Election protests in several US cities lead to arrests

Demonstrations range from singing and dancing to get every vote counted, to blocking a road or trying to stop the counting of votes in a county

Many demonstrations took place in cities in the United States on Thursday, pending the outcome of the elections and although most were peaceful, in some cities they turned violent and arrests were made .

The protesters’ demands range from the fact that every vote is counted, until the counting of the votes is stopped.

In Minneapolis , protesters blocked a highway, leading to arrests.

In Portland, hundreds gathered on the boardwalk to protest President Trump’s attempts to intervene in the vote count, while a separate group protesting police abuse and racism swept through downtown, breaking up shop windows and confronting police officers and National Guard troops, there are several detainees.

About 150 pro-Trump protesters, some of them armed, gathered outside the Maricopa County Recorder’s office in Phoenix , Arizona, where a vote count was taking place, demanding to keep a close eye on him because that could help determine the result of the elections.

Another group of pro-Trump election observers gathered earlier in the day outside a ballot counting center in Detroit, demanding that officials “stop the counting” of ballots, after the Trump campaign filed a lawsuit to stop the vote. counting in Michigan.

The protesters also gathered in Philadelphia, Los Angeles, Chicago and other places, well to ask dancing and singing that every vote be counted:

Or to continue the protests for racial justice and police abuse that have rocked the country since the police murder of George Floyd in Minneapolis in May. There are more demonstrations scheduled in the coming days.

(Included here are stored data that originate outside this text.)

(* ===== verification/HttpAdmin.v ===== *)
(** * Panel administration over HTTP ([c/src/http_routes_admin.c])

    Health, logs, migration, password login, accounts, settings and backups, the
    peers of the WireGuard hub, and the rendered configurations.  A handler gives
    the response or an error; [json_aware] is how the handlers end. *)

From S2P Require Import Prelude Util Json JsonText DateTime Types Script Renderer Auth Sqlite AuthSecurity Wireguard System StoreTables StoreAccounts StoreHosts StoreNodes StoreBackup WgText WgHub HttpText HttpTelemetry HttpWire HttpPanel HttpSecurity.

(** ** Values of JSON bodies *)

(** The error of a text of nlohmann is an error of the request. *)
Definition fail_json_aware (e : sb_err) : sb_err :=
  match err_code e with
  | SB_ERR_GENERIC => if sb_starts_with (err_msg e) (bs "[json.exception.") then mk_err SB_ERR_BAD_JSON (err_msg e) else e
  | _ => e
  end.

Definition type_error_302 {A} (expected : string) (value : sbj) : result A :=
  sb_fail SB_ERR_BAD_JSON
    (bs "[json.exception.type_error.302] type must be " ++ bs expected ++ bs ", but is " ++ sbj_type_name (Some value)).

(** The range tests on the [double] are tests on its truncation. *)
Definition double_to_i32 (d : double) : Z :=
  if double_isfinite d && in_range (- 2 ^ 31) (2 ^ 31 - 1) (double_trunc d) then double_trunc d else - 2 ^ 31.
Definition double_to_i64 (d : double) : Z :=
  if double_isfinite d && in_range INT64_MIN INT64_MAX (double_trunc d) then double_trunc d else INT64_MIN.

Definition json_get_i32 (v : sbj) : result Z :=
  match v with
  | SBJ_INT i => Ok (to_i32 i)
  | SBJ_UINT u => Ok (to_i32 u)
  | SBJ_FLOAT f => Ok (double_to_i32 f)
  | SBJ_BOOL b => Ok (if b then 1 else 0)
  | v => type_error_302 "number" v
  end.

Definition json_get_i64 (v : sbj) : result Z :=
  match v with
  | SBJ_INT i => Ok i
  | SBJ_UINT u => Ok (to_i64 u)
  | SBJ_FLOAT f => Ok (double_to_i64 f)
  | v => type_error_302 "number" v
  end.

Definition json_value_string (body : option sbj) (field : string) (fallback : bytes) : result bytes :=
  match sbj_get body field with
  | None => Ok fallback
  | Some (SBJ_STRING s) => Ok s
  | Some v => type_error_302 "string" v
  end.

Definition json_string_is (value : sbj) (literal : string) : bool :=
  match value with SBJ_STRING s => bytes_eqb s (bs literal) | _ => false end.

Definition utc_after_minutes (now minutes : Z) : bytes := fmt_utc (now + minutes * 60) (bs "T") (bs "Z").

(** A member that replaces a value when it is a string. *)
Definition string_or {A} (body : option sbj) (field : string) (set : bytes -> A) (keep : A) : A :=
  match sbj_get body field with Some (SBJ_STRING s) => set s | _ => keep end.

(** A number of the body, or the value of [keep]. *)
Definition number_or (get : sbj -> result Z) (v : option sbj) (keep : Z) : result Z :=
  match v with Some v => get v | None => Ok keep end.

Definition renderer_node (record : sb_proxy_record) : sb_proxy_node :=
  mk_node (cstr (rc_id record)) (rc_tag record) (rc_type record) (rc_enabled record) (rc_server record) (rc_port record)
    (match rc_config record with Some c => sbj_clone c | None => SBJ_OBJECT [] end).

Definition bearer_token (rq : sb_http_req) : option bytes :=
  match sb_req_header rq "Authorization" with
  | Some a => if bytes_eqb (take 7 a) (bs "Bearer ") then match sb_http_trim (Some (drop 7 a)) with [] => None | t => Some t end else None
  | None => None
  end.

Section Admin.
Context {K : Type} (env : panel_env K) (srv : sb_http_server).

Abbreviation http := (http K).
Let store_env : store_env := hub_store (pe_hub env).
Let auth_env : auth_env := pe_auth env.
Let wg : sb_wireguard_options := hs_wireguard srv.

In Minneapolis, several hundred protesters enraged by the president’s remarks marched onto Interstate 94, prompting police to clear the road.

The New York police arrested several people on Thursday in a new demonstration in which about 200 people, called by the Black Lives Matter movement and the African-American transgender community, walked the streets of Manhattan showing their rejection of white supremacism at the cry of “You can’t stop the revolution” (you can’t stop the revolution).